Supplied data Block Start

(** * version-generator: tag resolution, commit counting and version synthesis

    A shallow embedding of the Go packages [versionSchemes] (the version
    formatter) and [gitType] (the go-git and system-git handlers), followed
    by the properties of the tag resolver, the commit counter and the
    formatter.

    Go values are modelled as follows.
    - [string] : a Go string, i.e. a sequence of bytes ([ascii]).
    - [int]    : a 64-bit signed integer, carried in [Z]; the only arithmetic
                 the program does on it is [count++], written [int_incr] with
                 its wrap-around.
    - [(T, error)] results : [Result T]; a Go [error] is observed by this
                 program only through its message, so it is a [string].
    - [plumbing.Hash] : a 160-bit number, carried in [N]. *)

From Stdlib Require Import ZArith List Lia Bool Ascii String Permutation Sorted.
From Stdlib Require Import Numbers.DecimalString.
From Stdlib Require DecimalPos DecimalZ.
Import ListNotations.

Open Scope string_scope.
Open Scope Z_scope.

(* ================================================================== *)
(** * Go runtime pieces used by the program *)
(* ================================================================== *)

Module Go.

(** [(T, error)]: either a value or an error carrying its message. *)
Inductive Result (A : Type) : Type :=
| Ok (a : A)
| Err (msg : string).
Arguments Ok {A} a.
Arguments Err {A} msg.

Definition is_ok {A} (r : Result A) : bool :=
  match r with Ok _ => true | Err _ => false end.

(** ** [int] *)

(** Two's complement wrap-around of a 64-bit signed integer. *)
Definition wrap_int (z : Z) : Z := (z + 2 ^ 63) mod 2 ^ 64 - 2 ^ 63.

(** [n++] on an [int]. *)
Definition int_incr (n : Z) : Z := wrap_int (n + 1).

(** ** [fmt.Sprintf] verbs *)

(** [%d]: decimal, with a minus sign for negative numbers. *)
Definition fmt_d (n : Z) : string := NilZero.string_of_int (Z.to_int n).

(** [%02d]: decimal padded on the left with zeros to width two; the sign
    counts in the width, so only 0..9 are padded. *)
Definition fmt_02d (n : Z) : string :=
  if (0 <=? n) && (n <? 10) then "0" ++ fmt_d n else fmt_d n.

(** ** [strings.HasPrefix] *)

Fixpoint HasPrefix (s prefix : string) {struct prefix} : bool :=
  match prefix with
  | EmptyString => true
  | String p prefix' =>
      match s with
      | EmptyString => false
      | String c s' => (c =? p)%char && HasPrefix s' prefix'
      end
  end.

(** [s[1:]] on a non-empty string; on the empty string Go panics, the
    program only slices after [HasPrefix s "v"]. *)
Definition tail (s : string) : string :=
  match s with
  | EmptyString => EmptyString
  | String _ rest => rest
  end.

(** ** UTF-8 decoding, as [regexp] reads its input

    [utf8.DecodeRuneInString] returns the first rune and its width in
    bytes; a byte that does not start a well-formed encoding is the rune
    U+FFFD of width 1.  Only the width matters below: every rune that is
    not ASCII is outside the class [a-zA-Z0-9-]. *)

Definition byte_val (c : ascii) : Z := Z.of_N (N_of_ascii c).

Definition between (lo hi : Z) (c : ascii) : bool :=
  (lo <=? byte_val c) && (byte_val c <=? hi).

Definition rune_width (s : string) : nat :=
  match s with
  | EmptyString => 0%nat
  | String c0 rest =>
      let b0 := byte_val c0 in
      if b0 <? 0x80 then 1%nat                       (* ASCII *)
      else if b0 <? 0xC2 then 1%nat                  (* invalid leader *)
      else if b0 <? 0xE0 then                        (* two bytes *)
        match rest with
        | String c1 _ => if between 0x80 0xBF c1 then 2%nat else 1%nat
        | _ => 1%nat
        end
      else if b0 <? 0xF0 then                        (* three bytes *)
        let lo := if b0 =? 0xE0 then 0xA0 else 0x80 in
        let hi := if b0 =? 0xED then 0x9F else 0xBF in
        match rest with
        | String c1 (String c2 _) =>
            if between lo hi c1 && between 0x80 0xBF c2 then 3%nat else 1%nat
        | _ => 1%nat
        end
      else if b0 <? 0xF5 then                        (* four bytes *)
        let lo := if b0 =? 0xF0 then 0x90 else 0x80 in
        let hi := if b0 =? 0xF4 then 0x8F else 0xBF in
        match rest with
        | String c1 (String c2 (String c3 _)) =>
            if between lo hi c1 && between 0x80 0xBF c2 && between 0x80 0xBF c3
            then 4%nat else 1%nat
        | _ => 1%nat
        end
      else 1%nat                                     (* invalid leader *)
  end.

End Go.
Import Go.

(* ================================================================== *)
(** * Package versionSchemes: the version formatter *)
(* ================================================================== *)

Module VersionSchemes.

(** [VersioningOptions] *)
Record VersioningOptions : Type := {
  Semver : bool;
  CalVer : bool;
  Simple : bool;
  Hash   : bool
}.

(** What [GenerateCalVer] reads of [time.Now()]. *)
Record Date : Type := {
  Year  : Z;
  Month : Z
}.

(** [isMainBranch] *)
Definition isMainBranch (branchName : string) : bool :=
  (branchName =? "main")%string || (branchName =? "master")%string
  || (branchName =? "detached")%string.

(** The bytes the class [a-zA-Z0-9\-] accepts. *)
Definition in_class (c : ascii) : bool :=
  between 97 122 c || between 65 90 c || between 48 57 c || (byte_val c =? 45).

(** [regexp.MustCompile(`[^a-zA-Z0-9\-]`).ReplaceAllString(s, "-")]: the
    input is read rune by rune; a rune in the class is copied, any other
    rune (of one to four bytes) becomes one ["-"].  [skip] counts the bytes
    still to drop of a rune that has already been replaced. *)
Fixpoint replaceAllOutsideClass (skip : nat) (s : string) : string :=
  match s with
  | EmptyString => EmptyString
  | String c rest =>
      match skip with
      | S k => replaceAllOutsideClass k rest
      | O =>
          if in_class c then String c (replaceAllOutsideClass 0 rest)
          else String "-" (replaceAllOutsideClass (rune_width s - 1) rest)
      end
  end.

(** [cleanBranchName] *)
Definition cleanBranchName (branchName : string) : string :=
  replaceAllOutsideClass 0 branchName.

(** [hasVersionPrefix] *)
Definition hasVersionPrefix (version : string) : bool :=
  HasPrefix version "v".

(** [ensureVersionPrefix] *)
Definition ensureVersionPrefix (version : string) : string :=
  if negb (hasVersionPrefix version) then "v" ++ version else version.

(** [GenerateCalVer]; [now] is the value of [time.Now()]. *)
Definition GenerateCalVer (now : Date) (lastTag : string) (commitsSince : Z)
    (branchName : string) (includeHash : bool) (shortHash : string) : string :=
  let calVer := fmt_d (Year now) ++ "." ++ fmt_02d (Month now) in
  let calVer :=
    if commitsSince >? 0 then calVer ++ "." ++ fmt_d commitsSince else calVer in
  let calVer :=
    if negb (isMainBranch branchName)
    then calVer ++ "-" ++ cleanBranchName branchName
    else calVer in
  let calVer :=
    if includeHash && negb (shortHash =? "")%string
    then calVer ++ "+" ++ shortHash
    else calVer in
  calVer.

(** [GenerateSemVer] *)
Definition GenerateSemVer (lastTag : string) (commitsSince : Z)
    (branchName : string) (includeHash : bool) (shortHash : string) : string :=
  if (commitsSince =? 0) && negb includeHash then lastTag
  else
    let version := lastTag in
    let version := if hasVersionPrefix version then tail version else version in
    let version :=
      if isMainBranch branchName then
        if commitsSince >? 0 then version ++ "-dev." ++ fmt_d commitsSince
        else version
      else
        let cleanBranch := cleanBranchName branchName in
        if commitsSince >? 0
        then version ++ "-" ++ cleanBranch ++ "." ++ fmt_d commitsSince
        else version ++ "-" ++ cleanBranch in
    let version :=
      if includeHash && negb (shortHash =? "")%string
      then version ++ "+" ++ shortHash
      else version in
    ensureVersionPrefix version.

(** [GenerateSimple] *)
Definition GenerateSimple (lastTag shortHash : string) (includeHash : bool)
    : string :=
  if includeHash then lastTag ++ "+" ++ shortHash else lastTag.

Supplied data Block End

--- What the task asks ---
Using the records above, gather all lines where the string "Import" is present.

--- Response for this exercise ---
From Stdlib Require Import ZArith List Lia Bool Ascii String Permutation Sorted.
From Stdlib Require Import Numbers.DecimalString.
Import ListNotations.
Import Go.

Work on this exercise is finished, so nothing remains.